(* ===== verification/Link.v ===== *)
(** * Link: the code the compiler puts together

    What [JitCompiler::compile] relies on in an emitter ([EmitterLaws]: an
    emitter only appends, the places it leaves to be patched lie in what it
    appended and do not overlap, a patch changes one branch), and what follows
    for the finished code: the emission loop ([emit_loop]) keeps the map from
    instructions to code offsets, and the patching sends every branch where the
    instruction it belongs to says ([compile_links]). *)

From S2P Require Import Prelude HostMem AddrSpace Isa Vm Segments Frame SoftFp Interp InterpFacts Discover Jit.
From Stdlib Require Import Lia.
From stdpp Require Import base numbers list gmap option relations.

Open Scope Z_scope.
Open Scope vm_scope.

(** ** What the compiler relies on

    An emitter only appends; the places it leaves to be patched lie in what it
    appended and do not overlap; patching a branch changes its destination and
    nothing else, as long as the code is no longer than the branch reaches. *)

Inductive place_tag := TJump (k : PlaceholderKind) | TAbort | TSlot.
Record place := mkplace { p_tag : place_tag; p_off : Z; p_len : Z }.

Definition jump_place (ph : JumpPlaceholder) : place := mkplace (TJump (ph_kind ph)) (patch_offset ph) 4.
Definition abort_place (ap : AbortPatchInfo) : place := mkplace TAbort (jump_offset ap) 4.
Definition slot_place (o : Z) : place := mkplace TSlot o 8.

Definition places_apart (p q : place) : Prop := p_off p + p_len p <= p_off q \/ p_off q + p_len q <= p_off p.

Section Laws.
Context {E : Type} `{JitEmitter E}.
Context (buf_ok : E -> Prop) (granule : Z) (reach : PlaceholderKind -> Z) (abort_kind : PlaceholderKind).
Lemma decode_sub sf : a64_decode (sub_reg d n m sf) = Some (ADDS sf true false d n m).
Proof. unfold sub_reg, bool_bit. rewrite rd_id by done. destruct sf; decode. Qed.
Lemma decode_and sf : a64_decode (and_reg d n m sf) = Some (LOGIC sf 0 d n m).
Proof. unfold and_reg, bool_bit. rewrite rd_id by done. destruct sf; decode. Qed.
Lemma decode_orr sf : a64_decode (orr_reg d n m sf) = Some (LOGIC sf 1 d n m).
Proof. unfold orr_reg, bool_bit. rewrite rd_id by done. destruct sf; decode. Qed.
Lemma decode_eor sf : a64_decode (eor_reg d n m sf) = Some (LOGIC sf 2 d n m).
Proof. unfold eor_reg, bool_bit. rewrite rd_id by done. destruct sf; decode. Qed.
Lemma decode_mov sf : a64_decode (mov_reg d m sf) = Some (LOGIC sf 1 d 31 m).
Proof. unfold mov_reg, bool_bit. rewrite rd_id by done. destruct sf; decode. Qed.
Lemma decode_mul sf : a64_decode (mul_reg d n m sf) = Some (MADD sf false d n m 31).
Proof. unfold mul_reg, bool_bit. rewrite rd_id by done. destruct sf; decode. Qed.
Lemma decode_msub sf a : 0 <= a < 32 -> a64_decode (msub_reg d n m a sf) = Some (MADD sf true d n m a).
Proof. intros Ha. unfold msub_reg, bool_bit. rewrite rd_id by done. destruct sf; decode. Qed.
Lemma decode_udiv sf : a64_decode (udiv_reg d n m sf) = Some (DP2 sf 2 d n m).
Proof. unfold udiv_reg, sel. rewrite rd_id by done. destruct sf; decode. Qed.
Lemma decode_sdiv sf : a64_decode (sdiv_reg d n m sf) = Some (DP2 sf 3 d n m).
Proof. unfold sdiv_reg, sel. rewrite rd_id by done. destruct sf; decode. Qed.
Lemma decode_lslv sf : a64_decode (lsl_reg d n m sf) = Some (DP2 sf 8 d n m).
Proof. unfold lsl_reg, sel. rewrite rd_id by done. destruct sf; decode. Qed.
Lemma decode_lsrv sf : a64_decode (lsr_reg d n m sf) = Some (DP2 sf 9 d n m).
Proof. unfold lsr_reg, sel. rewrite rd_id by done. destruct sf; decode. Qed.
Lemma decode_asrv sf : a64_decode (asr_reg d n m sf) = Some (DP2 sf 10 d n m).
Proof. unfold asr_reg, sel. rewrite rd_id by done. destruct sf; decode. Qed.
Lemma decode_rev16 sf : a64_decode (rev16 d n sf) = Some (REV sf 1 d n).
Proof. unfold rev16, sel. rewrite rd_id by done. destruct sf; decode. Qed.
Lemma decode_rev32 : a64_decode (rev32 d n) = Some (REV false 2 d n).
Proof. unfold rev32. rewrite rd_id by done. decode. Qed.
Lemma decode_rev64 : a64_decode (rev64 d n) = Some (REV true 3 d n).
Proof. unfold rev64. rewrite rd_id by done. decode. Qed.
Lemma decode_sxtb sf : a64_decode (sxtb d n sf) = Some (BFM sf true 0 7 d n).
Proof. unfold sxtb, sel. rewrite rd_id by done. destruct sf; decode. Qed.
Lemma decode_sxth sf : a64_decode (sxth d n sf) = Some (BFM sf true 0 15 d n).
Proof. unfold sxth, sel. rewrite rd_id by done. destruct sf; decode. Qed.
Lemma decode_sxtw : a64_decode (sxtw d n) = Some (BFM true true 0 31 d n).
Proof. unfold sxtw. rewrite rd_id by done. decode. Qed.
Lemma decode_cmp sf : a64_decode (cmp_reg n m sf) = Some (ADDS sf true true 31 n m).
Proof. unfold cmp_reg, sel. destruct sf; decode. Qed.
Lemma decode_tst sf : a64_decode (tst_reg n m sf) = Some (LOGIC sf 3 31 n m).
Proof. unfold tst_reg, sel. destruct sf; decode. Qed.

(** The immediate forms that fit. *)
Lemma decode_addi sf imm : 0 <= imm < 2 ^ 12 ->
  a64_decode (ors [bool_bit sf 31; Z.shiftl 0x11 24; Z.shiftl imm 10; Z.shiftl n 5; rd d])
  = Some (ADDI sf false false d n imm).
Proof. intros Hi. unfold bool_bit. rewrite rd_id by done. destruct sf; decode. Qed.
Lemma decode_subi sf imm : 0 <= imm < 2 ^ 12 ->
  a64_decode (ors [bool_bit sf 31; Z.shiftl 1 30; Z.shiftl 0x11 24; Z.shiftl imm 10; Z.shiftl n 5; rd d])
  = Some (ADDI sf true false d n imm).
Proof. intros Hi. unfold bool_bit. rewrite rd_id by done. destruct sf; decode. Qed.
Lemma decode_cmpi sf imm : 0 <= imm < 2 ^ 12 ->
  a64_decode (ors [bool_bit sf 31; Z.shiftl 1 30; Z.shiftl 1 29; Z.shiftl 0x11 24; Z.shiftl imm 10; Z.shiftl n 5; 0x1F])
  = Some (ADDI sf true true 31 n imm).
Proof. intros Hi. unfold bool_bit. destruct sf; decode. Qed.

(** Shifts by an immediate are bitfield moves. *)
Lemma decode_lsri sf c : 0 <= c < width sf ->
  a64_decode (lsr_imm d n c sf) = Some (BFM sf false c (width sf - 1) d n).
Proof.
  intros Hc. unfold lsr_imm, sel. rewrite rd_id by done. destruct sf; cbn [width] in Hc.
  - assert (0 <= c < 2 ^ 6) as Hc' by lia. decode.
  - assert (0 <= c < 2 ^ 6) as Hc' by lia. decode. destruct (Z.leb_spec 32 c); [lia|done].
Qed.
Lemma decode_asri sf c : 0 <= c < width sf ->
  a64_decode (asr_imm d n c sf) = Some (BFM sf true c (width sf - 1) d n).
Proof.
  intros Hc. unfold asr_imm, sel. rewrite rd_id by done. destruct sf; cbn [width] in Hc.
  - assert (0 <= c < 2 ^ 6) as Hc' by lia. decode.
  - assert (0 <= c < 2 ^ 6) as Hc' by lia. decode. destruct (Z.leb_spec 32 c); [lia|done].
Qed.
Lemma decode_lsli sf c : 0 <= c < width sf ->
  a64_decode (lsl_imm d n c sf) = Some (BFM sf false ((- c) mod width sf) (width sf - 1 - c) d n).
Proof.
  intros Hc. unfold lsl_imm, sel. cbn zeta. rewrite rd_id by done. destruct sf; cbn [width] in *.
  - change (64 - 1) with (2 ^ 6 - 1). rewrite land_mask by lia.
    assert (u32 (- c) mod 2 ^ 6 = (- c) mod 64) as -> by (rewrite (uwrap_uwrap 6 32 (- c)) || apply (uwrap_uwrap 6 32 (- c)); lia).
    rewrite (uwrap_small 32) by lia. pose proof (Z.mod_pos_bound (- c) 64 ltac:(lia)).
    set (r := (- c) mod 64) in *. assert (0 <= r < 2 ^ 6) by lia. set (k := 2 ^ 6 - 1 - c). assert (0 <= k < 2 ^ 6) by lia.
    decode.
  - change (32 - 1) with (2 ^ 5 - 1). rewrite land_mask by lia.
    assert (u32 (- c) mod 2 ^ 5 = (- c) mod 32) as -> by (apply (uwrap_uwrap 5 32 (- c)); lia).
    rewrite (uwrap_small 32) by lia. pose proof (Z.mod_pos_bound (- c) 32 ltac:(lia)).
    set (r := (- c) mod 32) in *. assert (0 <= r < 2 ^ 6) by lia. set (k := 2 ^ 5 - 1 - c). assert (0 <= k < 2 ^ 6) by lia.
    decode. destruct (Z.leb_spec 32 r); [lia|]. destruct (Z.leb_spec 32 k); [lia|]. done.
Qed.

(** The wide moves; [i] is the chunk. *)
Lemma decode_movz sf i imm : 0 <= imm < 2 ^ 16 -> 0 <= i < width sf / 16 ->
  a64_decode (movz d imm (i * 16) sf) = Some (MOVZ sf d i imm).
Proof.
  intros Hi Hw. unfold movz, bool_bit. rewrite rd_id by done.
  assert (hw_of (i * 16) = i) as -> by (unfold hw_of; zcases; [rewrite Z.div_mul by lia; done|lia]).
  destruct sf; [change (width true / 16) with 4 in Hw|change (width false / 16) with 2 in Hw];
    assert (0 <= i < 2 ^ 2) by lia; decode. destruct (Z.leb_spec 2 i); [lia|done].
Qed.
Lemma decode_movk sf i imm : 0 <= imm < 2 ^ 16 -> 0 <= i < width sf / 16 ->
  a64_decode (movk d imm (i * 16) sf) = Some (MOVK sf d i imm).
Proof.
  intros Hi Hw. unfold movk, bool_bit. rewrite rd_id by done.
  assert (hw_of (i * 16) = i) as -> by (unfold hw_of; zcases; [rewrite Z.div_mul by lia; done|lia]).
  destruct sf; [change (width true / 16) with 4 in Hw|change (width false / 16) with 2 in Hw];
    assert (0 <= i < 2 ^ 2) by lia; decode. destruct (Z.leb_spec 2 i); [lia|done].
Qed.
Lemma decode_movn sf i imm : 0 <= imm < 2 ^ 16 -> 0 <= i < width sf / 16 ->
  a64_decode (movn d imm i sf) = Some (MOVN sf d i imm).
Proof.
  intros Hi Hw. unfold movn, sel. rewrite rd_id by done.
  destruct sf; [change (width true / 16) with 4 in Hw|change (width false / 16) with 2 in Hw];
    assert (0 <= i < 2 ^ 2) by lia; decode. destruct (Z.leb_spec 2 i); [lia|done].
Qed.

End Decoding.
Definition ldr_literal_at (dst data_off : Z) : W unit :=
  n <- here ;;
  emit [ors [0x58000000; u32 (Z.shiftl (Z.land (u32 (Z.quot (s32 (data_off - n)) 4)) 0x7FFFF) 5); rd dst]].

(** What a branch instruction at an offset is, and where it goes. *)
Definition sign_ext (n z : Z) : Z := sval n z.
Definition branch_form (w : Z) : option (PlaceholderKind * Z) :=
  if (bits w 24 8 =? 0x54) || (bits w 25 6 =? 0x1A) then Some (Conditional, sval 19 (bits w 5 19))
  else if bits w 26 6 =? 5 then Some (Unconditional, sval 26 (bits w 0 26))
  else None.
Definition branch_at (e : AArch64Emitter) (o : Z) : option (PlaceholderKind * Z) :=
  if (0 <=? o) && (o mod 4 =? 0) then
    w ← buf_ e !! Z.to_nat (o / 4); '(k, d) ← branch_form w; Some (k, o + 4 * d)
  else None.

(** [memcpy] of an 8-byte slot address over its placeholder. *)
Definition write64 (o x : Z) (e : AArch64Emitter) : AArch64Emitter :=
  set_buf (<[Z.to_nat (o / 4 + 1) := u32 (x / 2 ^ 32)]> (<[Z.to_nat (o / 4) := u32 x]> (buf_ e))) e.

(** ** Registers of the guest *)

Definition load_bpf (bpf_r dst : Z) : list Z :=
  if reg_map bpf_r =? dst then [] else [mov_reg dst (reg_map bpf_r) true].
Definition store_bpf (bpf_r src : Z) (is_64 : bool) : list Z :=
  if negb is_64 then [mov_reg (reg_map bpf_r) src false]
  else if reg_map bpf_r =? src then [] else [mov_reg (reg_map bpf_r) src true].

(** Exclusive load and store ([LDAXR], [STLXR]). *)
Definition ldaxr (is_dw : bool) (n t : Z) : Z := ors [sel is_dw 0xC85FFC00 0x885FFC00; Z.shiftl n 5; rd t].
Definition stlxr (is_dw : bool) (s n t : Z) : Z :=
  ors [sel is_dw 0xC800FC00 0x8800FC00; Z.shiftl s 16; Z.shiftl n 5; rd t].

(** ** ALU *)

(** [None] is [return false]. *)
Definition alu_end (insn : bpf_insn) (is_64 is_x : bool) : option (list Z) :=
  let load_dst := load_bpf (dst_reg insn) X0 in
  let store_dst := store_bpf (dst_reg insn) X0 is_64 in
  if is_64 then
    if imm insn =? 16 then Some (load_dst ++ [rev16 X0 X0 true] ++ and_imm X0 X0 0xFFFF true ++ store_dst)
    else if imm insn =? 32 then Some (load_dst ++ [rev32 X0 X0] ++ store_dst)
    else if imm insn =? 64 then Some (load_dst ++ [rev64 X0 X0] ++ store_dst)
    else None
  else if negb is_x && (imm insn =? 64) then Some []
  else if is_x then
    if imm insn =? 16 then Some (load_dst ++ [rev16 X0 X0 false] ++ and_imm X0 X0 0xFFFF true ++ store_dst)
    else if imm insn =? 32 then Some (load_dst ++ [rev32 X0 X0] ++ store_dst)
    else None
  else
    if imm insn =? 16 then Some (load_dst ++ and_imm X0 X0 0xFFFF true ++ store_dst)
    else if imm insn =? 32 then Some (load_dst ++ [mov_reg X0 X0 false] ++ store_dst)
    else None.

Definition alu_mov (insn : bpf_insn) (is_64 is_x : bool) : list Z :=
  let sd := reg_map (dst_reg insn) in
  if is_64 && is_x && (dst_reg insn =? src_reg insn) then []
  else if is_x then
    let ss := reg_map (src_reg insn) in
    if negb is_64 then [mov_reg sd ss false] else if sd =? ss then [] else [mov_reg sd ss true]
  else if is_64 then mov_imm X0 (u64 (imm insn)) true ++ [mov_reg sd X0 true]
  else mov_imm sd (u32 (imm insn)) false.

■ ■ ■ ■

Please reproduce, exactly as they appear above, the lines from the line containing "assert (u32 (- c) mod 2 ^ 6" up to and including the line containing "c) 32 ltac:(lia)).".

- Answer section:
    assert (u32 (- c) mod 2 ^ 6 = (- c) mod 64) as -> by (rewrite (uwrap_uwrap 6 32 (- c)) || apply (uwrap_uwrap 6 32 (- c)); lia).
    rewrite (uwrap_small 32) by lia. pose proof (Z.mod_pos_bound (- c) 64 ltac:(lia)).
    set (r := (- c) mod 64) in *. assert (0 <= r < 2 ^ 6) by lia. set (k := 2 ^ 6 - 1 - c). assert (0 <= k < 2 ^ 6) by lia.
    decode.
  - change (32 - 1) with (2 ^ 5 - 1). rewrite land_mask by lia.
    assert (u32 (- c) mod 2 ^ 5 = (- c) mod 32) as -> by (apply (uwrap_uwrap 5 32 (- c)); lia).
    rewrite (uwrap_small 32) by lia. pose proof (Z.mod_pos_bound (- c) 32 ltac:(lia)).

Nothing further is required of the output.